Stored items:
=======

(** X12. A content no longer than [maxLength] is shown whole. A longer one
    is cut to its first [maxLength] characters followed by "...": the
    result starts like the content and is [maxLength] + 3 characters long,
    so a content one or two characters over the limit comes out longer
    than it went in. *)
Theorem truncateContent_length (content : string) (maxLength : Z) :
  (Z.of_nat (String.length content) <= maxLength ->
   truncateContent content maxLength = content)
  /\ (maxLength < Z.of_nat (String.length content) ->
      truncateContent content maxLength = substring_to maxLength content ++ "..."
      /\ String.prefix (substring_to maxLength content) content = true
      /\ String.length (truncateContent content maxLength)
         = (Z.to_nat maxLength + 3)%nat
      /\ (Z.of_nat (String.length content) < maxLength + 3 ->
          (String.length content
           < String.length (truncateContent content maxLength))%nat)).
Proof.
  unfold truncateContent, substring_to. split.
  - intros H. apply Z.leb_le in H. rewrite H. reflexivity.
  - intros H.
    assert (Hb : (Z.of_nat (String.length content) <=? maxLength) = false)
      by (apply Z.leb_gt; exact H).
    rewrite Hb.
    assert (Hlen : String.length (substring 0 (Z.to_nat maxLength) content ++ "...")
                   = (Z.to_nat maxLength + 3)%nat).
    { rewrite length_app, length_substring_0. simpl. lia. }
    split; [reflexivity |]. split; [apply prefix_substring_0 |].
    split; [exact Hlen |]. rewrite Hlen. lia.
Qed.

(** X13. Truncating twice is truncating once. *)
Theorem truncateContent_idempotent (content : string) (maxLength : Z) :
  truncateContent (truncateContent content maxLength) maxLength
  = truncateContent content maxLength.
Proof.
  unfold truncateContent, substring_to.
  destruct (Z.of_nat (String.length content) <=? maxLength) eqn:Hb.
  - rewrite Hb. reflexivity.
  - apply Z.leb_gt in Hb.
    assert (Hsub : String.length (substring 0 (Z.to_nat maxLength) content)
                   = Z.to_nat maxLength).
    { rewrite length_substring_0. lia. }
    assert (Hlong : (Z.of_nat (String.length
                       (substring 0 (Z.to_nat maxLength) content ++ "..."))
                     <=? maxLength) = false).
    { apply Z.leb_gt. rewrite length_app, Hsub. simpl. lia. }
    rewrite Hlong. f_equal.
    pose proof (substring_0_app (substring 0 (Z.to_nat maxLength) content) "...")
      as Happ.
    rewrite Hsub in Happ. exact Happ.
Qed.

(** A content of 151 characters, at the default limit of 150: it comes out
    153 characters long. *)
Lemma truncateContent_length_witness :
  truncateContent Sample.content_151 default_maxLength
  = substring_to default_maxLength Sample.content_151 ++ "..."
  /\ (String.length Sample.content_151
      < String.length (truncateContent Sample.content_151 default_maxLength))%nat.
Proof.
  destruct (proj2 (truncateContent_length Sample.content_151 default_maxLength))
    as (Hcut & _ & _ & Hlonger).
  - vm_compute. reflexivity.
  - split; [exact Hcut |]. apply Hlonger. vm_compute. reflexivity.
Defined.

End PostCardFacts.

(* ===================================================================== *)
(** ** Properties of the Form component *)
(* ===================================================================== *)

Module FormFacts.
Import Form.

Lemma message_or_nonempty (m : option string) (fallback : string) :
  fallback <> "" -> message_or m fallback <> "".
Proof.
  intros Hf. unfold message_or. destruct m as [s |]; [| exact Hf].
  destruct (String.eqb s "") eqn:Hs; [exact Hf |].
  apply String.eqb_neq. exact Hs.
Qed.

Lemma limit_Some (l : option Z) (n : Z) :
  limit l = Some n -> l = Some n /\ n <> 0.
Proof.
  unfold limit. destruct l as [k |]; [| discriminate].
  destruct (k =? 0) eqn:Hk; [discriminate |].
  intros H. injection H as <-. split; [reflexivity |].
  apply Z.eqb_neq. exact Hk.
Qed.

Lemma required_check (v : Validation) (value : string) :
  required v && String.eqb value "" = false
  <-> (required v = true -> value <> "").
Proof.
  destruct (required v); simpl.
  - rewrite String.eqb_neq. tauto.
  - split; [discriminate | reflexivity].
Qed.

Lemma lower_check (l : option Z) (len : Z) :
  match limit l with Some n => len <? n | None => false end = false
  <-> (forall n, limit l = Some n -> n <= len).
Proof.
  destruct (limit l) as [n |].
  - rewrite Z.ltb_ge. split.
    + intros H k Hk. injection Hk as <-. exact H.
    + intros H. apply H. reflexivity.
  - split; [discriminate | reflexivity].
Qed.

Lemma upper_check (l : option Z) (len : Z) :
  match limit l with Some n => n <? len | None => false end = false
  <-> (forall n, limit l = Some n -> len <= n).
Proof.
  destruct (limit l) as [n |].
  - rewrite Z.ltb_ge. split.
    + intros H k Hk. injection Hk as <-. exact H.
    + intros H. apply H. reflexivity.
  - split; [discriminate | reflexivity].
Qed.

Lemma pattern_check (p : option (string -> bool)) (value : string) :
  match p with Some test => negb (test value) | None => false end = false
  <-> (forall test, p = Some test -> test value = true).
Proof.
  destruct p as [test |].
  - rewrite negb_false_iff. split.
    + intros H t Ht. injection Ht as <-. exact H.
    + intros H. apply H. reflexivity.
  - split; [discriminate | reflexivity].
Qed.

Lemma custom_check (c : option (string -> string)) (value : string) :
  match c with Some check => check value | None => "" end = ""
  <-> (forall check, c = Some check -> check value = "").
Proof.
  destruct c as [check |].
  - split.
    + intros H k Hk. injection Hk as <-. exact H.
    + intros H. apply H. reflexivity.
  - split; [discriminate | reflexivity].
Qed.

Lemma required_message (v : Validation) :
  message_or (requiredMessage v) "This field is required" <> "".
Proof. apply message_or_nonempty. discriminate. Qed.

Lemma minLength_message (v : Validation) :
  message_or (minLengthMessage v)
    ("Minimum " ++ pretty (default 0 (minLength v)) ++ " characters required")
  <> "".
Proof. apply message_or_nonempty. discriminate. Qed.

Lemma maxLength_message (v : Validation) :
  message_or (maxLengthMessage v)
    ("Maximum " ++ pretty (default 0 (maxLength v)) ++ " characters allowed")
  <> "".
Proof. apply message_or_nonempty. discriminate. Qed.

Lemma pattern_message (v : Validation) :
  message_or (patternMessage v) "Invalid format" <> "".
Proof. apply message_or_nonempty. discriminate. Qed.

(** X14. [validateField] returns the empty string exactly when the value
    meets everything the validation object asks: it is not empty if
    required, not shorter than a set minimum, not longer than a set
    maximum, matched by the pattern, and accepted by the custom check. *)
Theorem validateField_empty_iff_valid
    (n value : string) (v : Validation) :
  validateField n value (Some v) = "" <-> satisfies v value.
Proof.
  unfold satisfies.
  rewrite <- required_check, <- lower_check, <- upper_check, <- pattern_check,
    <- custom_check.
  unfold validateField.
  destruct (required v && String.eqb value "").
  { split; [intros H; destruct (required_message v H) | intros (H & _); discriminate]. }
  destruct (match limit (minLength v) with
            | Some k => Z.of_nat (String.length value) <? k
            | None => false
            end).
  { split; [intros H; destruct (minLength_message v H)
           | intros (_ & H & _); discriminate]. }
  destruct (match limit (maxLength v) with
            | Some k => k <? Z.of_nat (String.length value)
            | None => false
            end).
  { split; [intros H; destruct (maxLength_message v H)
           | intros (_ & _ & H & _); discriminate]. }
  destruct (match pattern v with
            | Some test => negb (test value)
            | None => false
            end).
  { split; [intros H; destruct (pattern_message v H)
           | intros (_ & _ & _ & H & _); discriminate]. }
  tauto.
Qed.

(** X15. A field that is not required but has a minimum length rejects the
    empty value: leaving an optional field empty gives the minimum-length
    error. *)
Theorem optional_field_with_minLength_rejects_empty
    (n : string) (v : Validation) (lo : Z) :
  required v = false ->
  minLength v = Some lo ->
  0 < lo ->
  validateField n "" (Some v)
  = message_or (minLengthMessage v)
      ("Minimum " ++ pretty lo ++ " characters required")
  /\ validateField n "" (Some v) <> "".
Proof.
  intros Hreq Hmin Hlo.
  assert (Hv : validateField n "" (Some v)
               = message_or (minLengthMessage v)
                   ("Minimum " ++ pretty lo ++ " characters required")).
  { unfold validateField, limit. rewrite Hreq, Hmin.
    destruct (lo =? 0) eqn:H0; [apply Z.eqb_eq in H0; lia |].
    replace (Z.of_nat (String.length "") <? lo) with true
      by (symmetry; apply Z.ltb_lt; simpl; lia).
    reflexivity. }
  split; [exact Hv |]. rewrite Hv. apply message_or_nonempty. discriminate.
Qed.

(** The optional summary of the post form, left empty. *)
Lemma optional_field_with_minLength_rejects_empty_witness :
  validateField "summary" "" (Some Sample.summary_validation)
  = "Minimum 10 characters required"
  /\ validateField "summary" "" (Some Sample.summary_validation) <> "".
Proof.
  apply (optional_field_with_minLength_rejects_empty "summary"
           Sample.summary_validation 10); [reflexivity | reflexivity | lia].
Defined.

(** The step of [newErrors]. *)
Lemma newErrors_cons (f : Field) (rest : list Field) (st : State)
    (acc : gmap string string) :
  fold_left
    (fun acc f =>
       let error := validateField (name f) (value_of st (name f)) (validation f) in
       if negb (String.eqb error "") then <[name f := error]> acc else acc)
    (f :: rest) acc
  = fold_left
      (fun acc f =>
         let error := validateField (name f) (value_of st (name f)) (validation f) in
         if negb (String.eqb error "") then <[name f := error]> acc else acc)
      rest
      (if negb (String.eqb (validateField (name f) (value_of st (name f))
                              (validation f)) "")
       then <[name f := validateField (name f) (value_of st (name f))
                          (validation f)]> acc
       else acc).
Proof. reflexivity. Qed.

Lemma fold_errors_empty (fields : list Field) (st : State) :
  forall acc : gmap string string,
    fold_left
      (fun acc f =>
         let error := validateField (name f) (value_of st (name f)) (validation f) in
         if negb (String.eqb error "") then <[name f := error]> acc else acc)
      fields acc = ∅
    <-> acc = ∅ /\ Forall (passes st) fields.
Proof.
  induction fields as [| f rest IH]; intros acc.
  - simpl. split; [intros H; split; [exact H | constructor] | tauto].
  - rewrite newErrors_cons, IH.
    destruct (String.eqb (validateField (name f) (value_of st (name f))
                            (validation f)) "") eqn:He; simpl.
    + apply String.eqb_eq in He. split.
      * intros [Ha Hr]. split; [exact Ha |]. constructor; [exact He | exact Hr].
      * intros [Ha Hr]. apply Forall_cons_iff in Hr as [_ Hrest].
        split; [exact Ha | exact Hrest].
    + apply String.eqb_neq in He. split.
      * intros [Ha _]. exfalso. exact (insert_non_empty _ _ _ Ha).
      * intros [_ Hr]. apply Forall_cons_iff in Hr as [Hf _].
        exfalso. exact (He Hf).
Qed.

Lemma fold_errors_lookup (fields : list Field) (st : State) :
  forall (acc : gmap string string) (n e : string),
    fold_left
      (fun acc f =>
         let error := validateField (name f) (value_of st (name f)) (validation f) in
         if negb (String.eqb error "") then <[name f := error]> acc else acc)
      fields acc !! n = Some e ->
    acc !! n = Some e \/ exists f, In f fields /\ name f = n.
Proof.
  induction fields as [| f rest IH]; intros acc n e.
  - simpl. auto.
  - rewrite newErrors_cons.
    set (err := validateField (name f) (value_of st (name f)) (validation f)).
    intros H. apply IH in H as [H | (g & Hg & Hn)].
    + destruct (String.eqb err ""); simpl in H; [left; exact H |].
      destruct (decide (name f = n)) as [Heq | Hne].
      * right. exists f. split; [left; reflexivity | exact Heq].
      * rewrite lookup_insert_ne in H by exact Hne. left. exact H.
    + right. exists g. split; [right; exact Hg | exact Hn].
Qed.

=======

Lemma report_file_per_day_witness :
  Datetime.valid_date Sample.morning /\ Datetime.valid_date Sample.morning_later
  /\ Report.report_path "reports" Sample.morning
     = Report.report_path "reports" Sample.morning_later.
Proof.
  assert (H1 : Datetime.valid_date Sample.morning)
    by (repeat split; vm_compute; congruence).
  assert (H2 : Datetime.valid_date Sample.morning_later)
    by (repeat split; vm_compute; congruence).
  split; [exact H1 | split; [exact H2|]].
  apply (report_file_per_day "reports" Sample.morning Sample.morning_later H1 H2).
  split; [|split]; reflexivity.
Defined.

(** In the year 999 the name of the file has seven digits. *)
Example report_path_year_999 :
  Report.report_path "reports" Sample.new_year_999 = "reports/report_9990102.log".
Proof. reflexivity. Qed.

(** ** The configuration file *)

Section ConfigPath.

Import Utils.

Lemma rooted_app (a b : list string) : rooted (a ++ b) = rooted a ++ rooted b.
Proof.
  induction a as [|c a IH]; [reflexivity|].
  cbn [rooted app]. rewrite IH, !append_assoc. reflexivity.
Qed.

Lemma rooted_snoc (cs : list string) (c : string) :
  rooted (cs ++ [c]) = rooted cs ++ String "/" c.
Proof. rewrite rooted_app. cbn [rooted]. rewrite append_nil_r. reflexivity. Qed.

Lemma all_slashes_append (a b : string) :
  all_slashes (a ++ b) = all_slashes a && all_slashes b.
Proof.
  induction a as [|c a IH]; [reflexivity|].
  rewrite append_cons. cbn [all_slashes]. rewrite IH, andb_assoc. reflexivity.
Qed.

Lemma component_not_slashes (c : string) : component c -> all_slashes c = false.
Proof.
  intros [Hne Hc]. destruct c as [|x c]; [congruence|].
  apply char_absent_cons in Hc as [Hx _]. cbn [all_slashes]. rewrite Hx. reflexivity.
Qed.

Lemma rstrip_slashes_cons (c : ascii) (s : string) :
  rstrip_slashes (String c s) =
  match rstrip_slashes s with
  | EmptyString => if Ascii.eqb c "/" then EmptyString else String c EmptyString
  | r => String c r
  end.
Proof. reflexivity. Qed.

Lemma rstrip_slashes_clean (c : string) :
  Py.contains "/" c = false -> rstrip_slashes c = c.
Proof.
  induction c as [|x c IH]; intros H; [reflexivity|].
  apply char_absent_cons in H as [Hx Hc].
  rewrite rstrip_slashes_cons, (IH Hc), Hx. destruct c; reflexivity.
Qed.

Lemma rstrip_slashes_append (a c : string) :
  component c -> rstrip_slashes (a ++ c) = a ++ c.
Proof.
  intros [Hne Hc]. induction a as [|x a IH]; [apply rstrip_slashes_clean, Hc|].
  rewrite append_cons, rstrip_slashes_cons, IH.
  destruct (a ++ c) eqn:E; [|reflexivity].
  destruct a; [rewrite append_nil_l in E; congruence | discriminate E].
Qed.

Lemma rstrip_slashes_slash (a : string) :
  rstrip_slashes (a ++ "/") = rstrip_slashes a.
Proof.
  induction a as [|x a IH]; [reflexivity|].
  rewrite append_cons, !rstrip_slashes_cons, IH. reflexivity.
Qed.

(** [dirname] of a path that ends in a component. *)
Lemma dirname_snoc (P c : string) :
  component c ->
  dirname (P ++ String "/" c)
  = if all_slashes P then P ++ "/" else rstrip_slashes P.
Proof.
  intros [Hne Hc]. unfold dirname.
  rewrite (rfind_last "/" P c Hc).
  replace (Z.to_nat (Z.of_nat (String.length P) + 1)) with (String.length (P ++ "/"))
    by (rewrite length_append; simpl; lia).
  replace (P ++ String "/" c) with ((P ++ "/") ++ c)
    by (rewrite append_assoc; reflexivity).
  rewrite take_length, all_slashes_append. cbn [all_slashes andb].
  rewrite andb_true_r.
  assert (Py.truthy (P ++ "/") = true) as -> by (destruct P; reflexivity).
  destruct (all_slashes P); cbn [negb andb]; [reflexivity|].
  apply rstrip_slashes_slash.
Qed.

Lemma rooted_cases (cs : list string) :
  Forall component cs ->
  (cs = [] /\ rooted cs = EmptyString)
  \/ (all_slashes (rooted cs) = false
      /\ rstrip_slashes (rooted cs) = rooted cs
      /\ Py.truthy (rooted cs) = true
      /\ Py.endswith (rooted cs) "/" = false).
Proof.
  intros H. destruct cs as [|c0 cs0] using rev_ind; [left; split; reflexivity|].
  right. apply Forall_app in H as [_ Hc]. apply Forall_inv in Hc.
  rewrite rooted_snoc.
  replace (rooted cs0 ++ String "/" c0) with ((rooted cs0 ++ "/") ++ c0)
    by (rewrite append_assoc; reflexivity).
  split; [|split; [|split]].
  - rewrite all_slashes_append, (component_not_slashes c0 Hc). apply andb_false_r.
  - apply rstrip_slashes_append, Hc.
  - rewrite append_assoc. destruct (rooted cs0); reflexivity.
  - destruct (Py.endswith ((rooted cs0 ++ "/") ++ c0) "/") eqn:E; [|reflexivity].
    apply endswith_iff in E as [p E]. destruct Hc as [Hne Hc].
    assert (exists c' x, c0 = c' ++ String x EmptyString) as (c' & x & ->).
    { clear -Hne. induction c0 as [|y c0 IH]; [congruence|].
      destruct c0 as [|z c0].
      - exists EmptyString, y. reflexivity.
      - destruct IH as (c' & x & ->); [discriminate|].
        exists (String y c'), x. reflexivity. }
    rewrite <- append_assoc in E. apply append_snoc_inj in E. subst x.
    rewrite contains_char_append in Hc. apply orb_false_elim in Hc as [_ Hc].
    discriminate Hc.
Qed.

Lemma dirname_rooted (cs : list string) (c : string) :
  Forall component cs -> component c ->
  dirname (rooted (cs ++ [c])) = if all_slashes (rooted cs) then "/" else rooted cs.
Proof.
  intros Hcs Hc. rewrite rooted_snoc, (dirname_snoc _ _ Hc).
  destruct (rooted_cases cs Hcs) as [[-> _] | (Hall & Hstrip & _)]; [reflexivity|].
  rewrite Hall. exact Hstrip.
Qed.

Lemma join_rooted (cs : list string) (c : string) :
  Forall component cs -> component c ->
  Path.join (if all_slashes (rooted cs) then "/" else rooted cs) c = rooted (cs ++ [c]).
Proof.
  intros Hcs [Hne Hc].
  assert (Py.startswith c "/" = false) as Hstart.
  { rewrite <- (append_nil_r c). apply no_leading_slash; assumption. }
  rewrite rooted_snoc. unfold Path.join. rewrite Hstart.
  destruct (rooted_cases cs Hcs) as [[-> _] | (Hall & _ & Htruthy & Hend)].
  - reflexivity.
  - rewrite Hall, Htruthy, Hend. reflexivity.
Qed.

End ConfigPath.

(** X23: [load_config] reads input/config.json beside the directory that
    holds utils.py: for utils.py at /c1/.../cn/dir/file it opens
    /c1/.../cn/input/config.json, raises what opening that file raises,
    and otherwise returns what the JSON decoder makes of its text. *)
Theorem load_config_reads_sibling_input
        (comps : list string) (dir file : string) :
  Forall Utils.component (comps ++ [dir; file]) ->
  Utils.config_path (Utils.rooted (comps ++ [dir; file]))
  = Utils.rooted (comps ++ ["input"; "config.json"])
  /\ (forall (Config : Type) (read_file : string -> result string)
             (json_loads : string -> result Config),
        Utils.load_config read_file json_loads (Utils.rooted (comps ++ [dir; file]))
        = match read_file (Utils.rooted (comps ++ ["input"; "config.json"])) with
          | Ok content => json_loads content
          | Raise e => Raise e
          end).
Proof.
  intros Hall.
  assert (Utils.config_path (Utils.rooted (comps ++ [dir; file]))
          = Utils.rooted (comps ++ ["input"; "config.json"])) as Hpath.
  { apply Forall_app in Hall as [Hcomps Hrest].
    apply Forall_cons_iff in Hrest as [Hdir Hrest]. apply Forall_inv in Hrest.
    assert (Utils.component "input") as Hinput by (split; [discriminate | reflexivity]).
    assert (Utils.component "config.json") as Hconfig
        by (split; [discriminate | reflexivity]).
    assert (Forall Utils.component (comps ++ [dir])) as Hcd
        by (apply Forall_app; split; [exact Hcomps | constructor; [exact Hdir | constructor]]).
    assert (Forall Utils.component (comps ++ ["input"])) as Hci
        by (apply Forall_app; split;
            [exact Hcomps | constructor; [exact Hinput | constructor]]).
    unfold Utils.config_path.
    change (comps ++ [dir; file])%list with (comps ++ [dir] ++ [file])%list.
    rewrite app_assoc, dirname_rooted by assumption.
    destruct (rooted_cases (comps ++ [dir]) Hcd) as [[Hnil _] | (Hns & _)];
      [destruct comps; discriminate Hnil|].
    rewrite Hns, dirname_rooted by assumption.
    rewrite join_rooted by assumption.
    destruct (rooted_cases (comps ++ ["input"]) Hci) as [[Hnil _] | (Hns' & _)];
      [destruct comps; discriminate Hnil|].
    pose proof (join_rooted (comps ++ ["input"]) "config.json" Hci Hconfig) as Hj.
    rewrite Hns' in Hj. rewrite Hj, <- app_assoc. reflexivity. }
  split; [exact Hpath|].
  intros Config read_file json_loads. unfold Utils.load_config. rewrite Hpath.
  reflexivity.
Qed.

=======

▶ [WHAT YOU WILL DO]
Beginning at the line above that contains "- intros H. apply", return each line exactly through the line that contains "rewrite length_substring_0. lia.", and no others.

▶ [ANSWER FOR THIS EXERCISE]
  - intros H. apply Z.leb_le in H. rewrite H. reflexivity.
  - intros H.
    assert (Hb : (Z.of_nat (String.length content) <=? maxLength) = false)
      by (apply Z.leb_gt; exact H).
    rewrite Hb.
    assert (Hlen : String.length (substring 0 (Z.to_nat maxLength) content ++ "...")
                   = (Z.to_nat maxLength + 3)%nat).
    { rewrite length_app, length_substring_0. simpl. lia. }
    split; [reflexivity |]. split; [apply prefix_substring_0 |].
    split; [exact Hlen |]. rewrite Hlen. lia.
Qed.

(** X13. Truncating twice is truncating once. *)
Theorem truncateContent_idempotent (content : string) (maxLength : Z) :
  truncateContent (truncateContent content maxLength) maxLength
  = truncateContent content maxLength.
Proof.
  unfold truncateContent, substring_to.
  destruct (Z.of_nat (String.length content) <=? maxLength) eqn:Hb.
  - rewrite Hb. reflexivity.
  - apply Z.leb_gt in Hb.
    assert (Hsub : String.length (substring 0 (Z.to_nat maxLength) content)
                   = Z.to_nat maxLength).
    { rewrite length_substring_0. lia. }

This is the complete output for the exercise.